Background This study investigated the association between airway microbiome composition, oxidative mitochondrial DNA (mtDNA) damage, and the development of bronchopulmonary dysplasia (BPD) in preterm infants. Methods A prospective cohort study enrolled 82 VLBW preterm infants (< 32 weeks gestation). Tracheal aspirates (TA) were collected at birth and on postnatal day 28. Airway microbial diversity and composition were assessed using 16S rRNA sequencing. Oxidative mtDNA damage was measured using 8-hydroxy-2'-deoxyguanosine (8-OHdG) levels in TA samples.
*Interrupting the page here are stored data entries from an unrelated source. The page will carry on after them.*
Lemma mkdir_exist_ok_arm_frame (p : Path) (e : os_error) (w : World) :
  (mkdir_exist_ok_arm p e w).2 = w.
Proof. unfold mkdir_exist_ok_arm. now destruct (is_dir w p). Qed.

Lemma mkdir_exist_ok_frame (p : Path) (w : World) :
  only_new_dirs w (mkdir_exist_ok p w).2.
Proof.
  unfold mkdir_exist_ok. pose proof (os_mkdir_frame p w) as H.
  destruct (os_mkdir p w) as [[[]|e] w1]; simpl in *; [exact H |].
  destruct e as [| | [] | | |]; simpl; try exact H.
  all: now rewrite mkdir_exist_ok_arm_frame.
Qed.

Lemma mkdir_parents_rev_frame (rp : list string) (w : World) :
  only_new_dirs w (mkdir_parents_rev rp w).2.
Proof.
  revert w. induction rp as [|c rp IH]; intros w; simpl.
  - pose proof (os_mkdir_frame [] w) as H.
    destruct (os_mkdir [] w) as [[[]|e] w1]; simpl in *; [exact H |].
    destruct e as [| | [] | | |]; simpl; try exact H.
    all: now rewrite mkdir_exist_ok_arm_frame.
  - pose proof (os_mkdir_frame (rev rp ++ [c]) w) as H.
    destruct (os_mkdir (rev rp ++ [c]) w) as [[[]|e] w1]; simpl in *; [exact H |].
    destruct e as [| | [] | | |]; simpl; try exact H.
    all: try (now rewrite mkdir_exist_ok_arm_frame).
    unfold bind. pose proof (IH w1) as H1.
    destruct (mkdir_parents_rev rp w1) as [[[]|e] w2]; simpl in *.
    + eapply only_new_dirs_trans; [exact H |].
      eapply only_new_dirs_trans; [exact H1 |]. apply mkdir_exist_ok_frame.
    + eapply only_new_dirs_trans; eassumption.
Qed.

(** [mkdir] raises nothing but an [OSError]. *)
Lemma os_mkdir_raises (p : Path) (w w' : World) (e : exn) :
  os_mkdir p w = (Raised e, w') → ∃ c, e = OSError c.
Proof.
  unfold os_mkdir. destruct (resolve_parent w p); [intros [= <- _]; eauto |].
  destruct (is_dir w p || is_file w p); intros [= <- _]; eauto.
Qed.

Lemma mkdir_exist_ok_arm_raises (p : Path) (c : os_error) (w w' : World) (e : exn) :
  mkdir_exist_ok_arm p c w = (Raised e, w') → e = OSError c.
Proof. unfold mkdir_exist_ok_arm. destruct (is_dir w p); now intros [= <- _]. Qed.

Lemma mkdir_exist_ok_raises (p : Path) (w w' : World) (e : exn) :
  mkdir_exist_ok p w = (Raised e, w') → ∃ c, e = OSError c.
Proof.
  unfold mkdir_exist_ok.
  destruct (os_mkdir p w) as [[[]|e0] w1] eqn:H; [discriminate |].
  destruct (os_mkdir_raises _ _ _ _ H) as [c ->].
  destruct c; try (intros H'; apply mkdir_exist_ok_arm_raises in H'; eauto).
  intros [= <- _]; eauto.
Qed.

Lemma mkdir_parents_rev_raises (rp : list string) (w w' : World) (e : exn) :
  mkdir_parents_rev rp w = (Raised e, w') → ∃ c, e = OSError c.
Proof.
  revert w w' e. induction rp as [|x rp IH]; intros w w' e; simpl.
  - destruct (os_mkdir [] w) as [[[]|e0] w1] eqn:H; [discriminate |].
    destruct (os_mkdir_raises _ _ _ _ H) as [c ->].
    destruct c; try (intros H'; apply mkdir_exist_ok_arm_raises in H'; eauto).
    intros [= <- _]; eauto.
  - destruct (os_mkdir (rev rp ++ [x]) w) as [[[]|e0] w1] eqn:H; [discriminate |].
    destruct (os_mkdir_raises _ _ _ _ H) as [c ->].
    destruct c; try (intros H'; apply mkdir_exist_ok_arm_raises in H'; eauto).
    unfold bind. destruct (mkdir_parents_rev rp w1) as [[[]|e1] w2] eqn:H1.
    + apply mkdir_exist_ok_raises.
    + intros [= <- _]. eapply IH, H1.
Qed.

Lemma Path_mkdir_raises (p : Path) (w w' : World) (e : exn) :
  Path_mkdir p w = (Raised e, w') → ∃ c, e = OSError c.
Proof. apply mkdir_parents_rev_raises. Qed.

Lemma Path_mkdir_frame (p : Path) (w : World) :
  only_new_dirs w (Path_mkdir p w).2.
Proof. apply mkdir_parents_rev_frame. Qed.

(** ** The request dispatcher *)


Ltac run_crawl_site :=
  unfold crawl_site, try_except_RequestException, bind, print, requests_get,
    raise_for_status, Response_json, sys_exit, raise, ret; simpl;
  fold firecrawl_api_url.

Lemma crawl_site_world (u : string) (d : Z) (dt : string) (l : Z) (w : World) :
  let w' := (crawl_site u d dt l w).2 in
  dirs w' = dirs w ∧ files w' = files w ∧ remote w' = remote w
  ∧ issued w' = issued w ++ [request_of u d dt l].
Proof.
  run_crawl_site. unfold request_of, firecrawl_api_url.
  destruct (remote w _) as [cls msg | r]; simpl; [done |].
  destruct ((400 <=? status_code r) && (status_code r <? 500)); simpl; [done |].
  destruct ((500 <=? status_code r) && (status_code r <? 600)); simpl; [done |].
  destruct (body r); simpl; done.
Qed.

Lemma crawl_site_result (u : string) (d : Z) (dt : string) (l : Z) (w : World) :
  (crawl_site u d dt l w).1 =
    match remote w (request_of u d dt l) with
    | Failed _ _ => Raised (SystemExit 1)
    | Answered r =>
        if bool_decide (error_status (status_code r)) then Raised (SystemExit 1)
        else match body r with
             | inr v => Returned v
             | inl _ => Raised (SystemExit 1)
             end
    end.
Proof.
  run_crawl_site. unfold request_of, firecrawl_api_url, error_status.
  destruct (remote w _) as [cls msg | r]; simpl; [done |].
  destruct ((400 <=? status_code r) && (status_code r <? 500)) eqn:E1; simpl.
  { rewrite bool_decide_eq_true_2; [done | lia]. }
  destruct ((500 <=? status_code r) && (status_code r <? 600)) eqn:E2; simpl.
  { rewrite bool_decide_eq_true_2; [done | lia]. }
  rewrite bool_decide_eq_false_2 by lia.
  destruct (body r); simpl; done.
Qed.


Lemma main_setup (args : Namespace) (w : World) :
  main args w =
    (let* output_dir := setup args in
     let* result := crawl_site (url args) (depth args) (dataType args)
                      (requestLimit args) in
     save_as_markdown result output_dir (dataType args)) w.
Proof.
  unfold main, setup, bind, lift, ret.
  destruct (output_dir_of (url args)) as [dir|e]; [|reflexivity].
  destruct (Path_mkdir dir w) as [[[]|e] w1]; [|reflexivity].
  destruct (print _ w1) as [[[]|e] w2]; reflexivity.
Qed.

Lemma setup_frame (args : Namespace) (w : World) :
  let w' := (setup args w).2 in
  files w' = files w ∧ issued w' = issued w ∧ remote w' = remote w.
Proof.
  unfold setup, bind, lift, ret, print.
  destruct (output_dir_of (url args)) as [dir|e]; simpl; [|done].
  pose proof (Path_mkdir_frame dir w) as (?&?&?&?&?).
  destruct (Path_mkdir dir w) as [[[]|e] w1]; simpl in *; done.
Qed.

Lemma save_as_markdown_issued (data : pyval) (dir : Path) (dt : string) (w : World) :
  issued (save_as_markdown data dir dt w).2 = issued w.
Proof.
  unfold save_as_markdown, bind, lift, write_text, print.
  destruct (md_content data dt); simpl; [|done].
  destruct (resolve_parent w _); simpl; [done |].
  destruct (is_dir w _); simpl; done.
Qed.

(** C2: whatever the URL, the depth, the selector and the request limit
    (so in particular for a depth of at least 0, a limit of at least 1 and
    one of the three selectors), [crawl_site] issues exactly one request, a
    GET to the fixed endpoint whose query parameters are, in this order,
    [url], [depth], [dataType] and [limit], with the values it was given,
    the request limit under the name [limit]; and a run of the program
    issues this request with the values of the command line, or no request
    at all when a step before it raises ([urlparse] rejects the URL, or
    the output directory cannot be made). *)
Theorem C2_request_parameters (args : Namespace) (w : World) :
  issued (crawl_site (url args) (depth args) (dataType args) (requestLimit args) w).2
  = issued w
    ++ [ {| req_method := "GET";
            req_url := "https://api.firecrawl.com/crawl";
            req_params := [("url", PStr (url args));
                           ("depth", PInt (depth args));
                           ("dataType", PStr (dataType args));
                           ("limit", PInt (requestLimit args))] |} ]
  ∧ (issued (run args w).2 = issued w ++ [crawl_request args]
     ∨ issued (run args w).2 = issued w
       ∧ ∃ e, (setup args w).1 = Raised e).
Proof.
  split; [apply crawl_site_world |].
  unfold run. rewrite main_setup. unfold bind.
  pose proof (setup_frame args w) as (_ & Hi & _).
  destruct (setup args w) as [[dir|e] w1]; simpl in *; [left | right; eauto].
  pose proof (crawl_site_world (url args) (depth args) (dataType args)
                (requestLimit args) w1) as (_ & _ & _ & Hi2).
  destruct (crawl_site _ _ _ _ w1) as [[v|e] w2]; simpl in *.
  - pose proof (save_as_markdown_issued v dir (dataType args) w2) as Hi3.
    destruct (save_as_markdown v dir (dataType args) w2) as [r w3]; simpl in *.
    now rewrite Hi3, Hi2, Hi.
  - now rewrite Hi2, Hi.
Qed.


(** A run whose request fails ends with exit status 1 and leaves the files
    as they were. *)
Lemma failed_request_run (args : Namespace) (w : World) :
  request_fails args w →
  (run args w).1 = 1 ∧ files (run args w).2 = files w.
Proof.
  intros Hfail. unfold run. rewrite main_setup. unfold bind.
  pose proof (setup_frame args w) as (Hf & _ & Hr).
  destruct (setup args w) as [[dir|e] w1] eqn:Hsetup; simpl in *.
  - pose proof (crawl_site_world (url args) (depth args) (dataType args)
                  (requestLimit args) w1) as (_ & Hf2 & _ & _).
    pose proof (crawl_site_result (url args) (depth args) (dataType args)
                  (requestLimit args) w1) as Hres.
    unfold request_fails in Hfail. rewrite Hr in Hres.
    change (request_of _ _ _ _) with (crawl_request args) in Hres.
    destruct (crawl_site _ _ _ _ w1) as [res w2]; simpl in *.
    destruct (remote w (crawl_request args)) as [cls msg | r].
    + subst res. simpl. split; [reflexivity | congruence].
    + rewrite bool_decide_eq_true_2 in Hres by exact Hfail.
      subst res. simpl. split; [reflexivity | congruence].
  - split; [| exact Hf].
    (* the set-up raises no [SystemExit] *)
    unfold setup, bind, lift, ret, print in Hsetup.
    destruct (output_dir_of (url args)) as [dir|e0] eqn:Hdir.
    + destruct (Path_mkdir dir w) as [[[]|e1] w1'] eqn:Hmk; [discriminate |].
      injection Hsetup as <- <-.
      destruct (Path_mkdir_raises _ _ _ _ Hmk) as [c ->]. reflexivity.
    + injection Hsetup as <- <-. unfold output_dir_of in Hdir.
      destruct (urlparse_netloc (url args)) eqn:Hn; [discriminate |].
      injection Hdir as <-. unfold urlparse_netloc in Hn.
      repeat match type of Hn with
             | (if ?c then _ else _) = _ => destruct c
             | (let _ := _ in _) = _ => cbv zeta in Hn
             end; try discriminate; now injection Hn as <-.
Qed.

(** ** Making the output directory *)

Lemma is_dir_new (p q : Path) (w : World) :
  is_dir (set_dirs ({[p]} ∪ dirs w) w) q = is_dir w q || bool_decide (q = p).
Proof.
  unfold is_dir; simpl.
  destruct (bool_decide (q = [])), (is_root q); simpl; try reflexivity.
  rewrite <- bool_decide_or. apply bool_decide_ext.
  rewrite elem_of_union, elem_of_singleton. tauto.
Qed.

Lemma is_dir_same_dirs (w1 w2 : World) (q : Path) :
  dirs w1 = dirs w2 → is_dir w1 q = is_dir w2 q.
Proof. unfold is_dir. now intros ->. Qed.

Lemma is_file_same_files (w1 w2 : World) (q : Path) :
  files w1 = files w2 → is_file w1 q = is_file w2 q.
Proof. unfold is_file. now intros ->. Qed.

Lemma is_dir_mono (w w' : World) (q : Path) :
  only_new_dirs w w' → is_dir w q = true → is_dir w' q = true.
Proof.
  intros (_&_&_&_&Hsub). unfold is_dir.
  destruct (bool_decide (q = [])), (is_root q); simpl; try reflexivity.
  intros H%bool_decide_eq_true. apply bool_decide_eq_true. set_solver.
Qed.

Lemma os_mkdir_cases (p : Path) (w : World) : os_mkdir_case p w (os_mkdir p w).
Proof.
  unfold os_mkdir, resolve_parent.
  destruct (is_file w (path_parent p)) eqn:Hf; [now apply mkdir_not_a_directory |].
  destruct (is_dir w (path_parent p)) eqn:Hd; simpl; [| now apply mkdir_no_parent].
  destruct (is_dir w p) eqn:Hp; simpl.
  { apply mkdir_exists; auto. now rewrite Hp. }
  destruct (is_file w p) eqn:Hq; simpl.
  - apply mkdir_exists; auto. now rewrite Hp, Hq.
  - now apply mkdir_made.
Qed.

Lemma path_parent_snoc_cases (l : Path) (c : string) :
  path_parent (l ++ [c]) = l ∨ l = [] ∧ is_root [c] = true.
Proof.
  destruct (decide (c = "/" ∨ c = "//")) as [Hc | Hc].
  - destruct l as [|a l]; [right | left].
    + split; [reflexivity |]. unfold is_root. apply bool_decide_eq_true.
      destruct Hc as [-> | ->]; auto.
    + destruct l as [|b l]; simpl; [reflexivity |]. f_equal. f_equal.
      clear. revert b; induction l as [|x l IH]; intros b; simpl; [reflexivity |].
      f_equal. apply IH.
  - left. apply path_parent_snoc; intros ->; apply Hc; auto.
Qed.

Lemma is_dir_root (w : World) (p : Path) : is_root p = true → is_dir w p = true.
Proof. unfold is_dir. intros ->. now rewrite orb_true_r. Qed.

Lemma path_parent_root (p : Path) : is_root p = true → path_parent p = p.
Proof.
  unfold is_root. intros [-> | ->]%bool_decide_eq_true; reflexivity.
Qed.

(** When [os.mkdir] finds no parent, the path has a last part and the
    parent is the path without it. *)
Lemma no_parent_snoc (rp : list string) (w : World) :
  is_dir w (path_parent (rev rp)) = false →
  ∃ c rp', rp = c :: rp' ∧ path_parent (rev rp) = rev rp'.
Proof.
  destruct rp as [|c rp']; simpl; [discriminate |].
  intros H. exists c, rp'. split; [reflexivity |].
  destruct (path_parent_snoc_cases (rev rp') c) as [-> | [Hnil Hroot]]; [reflexivity |].
  rewrite Hnil in H. change ([] ++ [c]) with [c] in H.
  rewrite (path_parent_root _ Hroot), (is_dir_root _ _ Hroot) in H. discriminate.
Qed.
We used PICRUSt2-based metagenome predictions from 16S rRNAgene sequencing of TA samples, with functional pathway annotations based on the Kyoto Encyclopedia of Genes and Genomes (KEGG) database. Results Infants who developed BPD (n=25) had lower gestational age, birth weight, and prolonged ventilatory support (p<0.05). Oxidative mtDNA damage was significantly high in infants with BPD, particularly in moderate-to-severe cases (p<0.05). BPD was associated with reduced microbial alpha diversity and distinct beta diversity clustering. Infants with BPD exhibited higher relative abundance of Proteobacteria and lower relative abundance of Firmicutes , with enrichment of Stenotrophomonas, Acinetobacter, and Serratia (p<0.05). By day 28, KEGG-based functional predictions revealed enrichment in microbial pathways related to bacterial motility proteins, circadian rhythm signaling pathway, MAPK signaling pathway, and alpha-linolenic acid metabolism. Proteobacteria abundance correlated positively with oxidative mtDNA damage (r=0.49, p<0.01). Conclusions Airway microbial dysbiosis and oxidative mtDNA damage are strongly associated with BPD severity. Targeting oxidative stress and microbiome modulation may offer potential strategies for BPD prevention and management.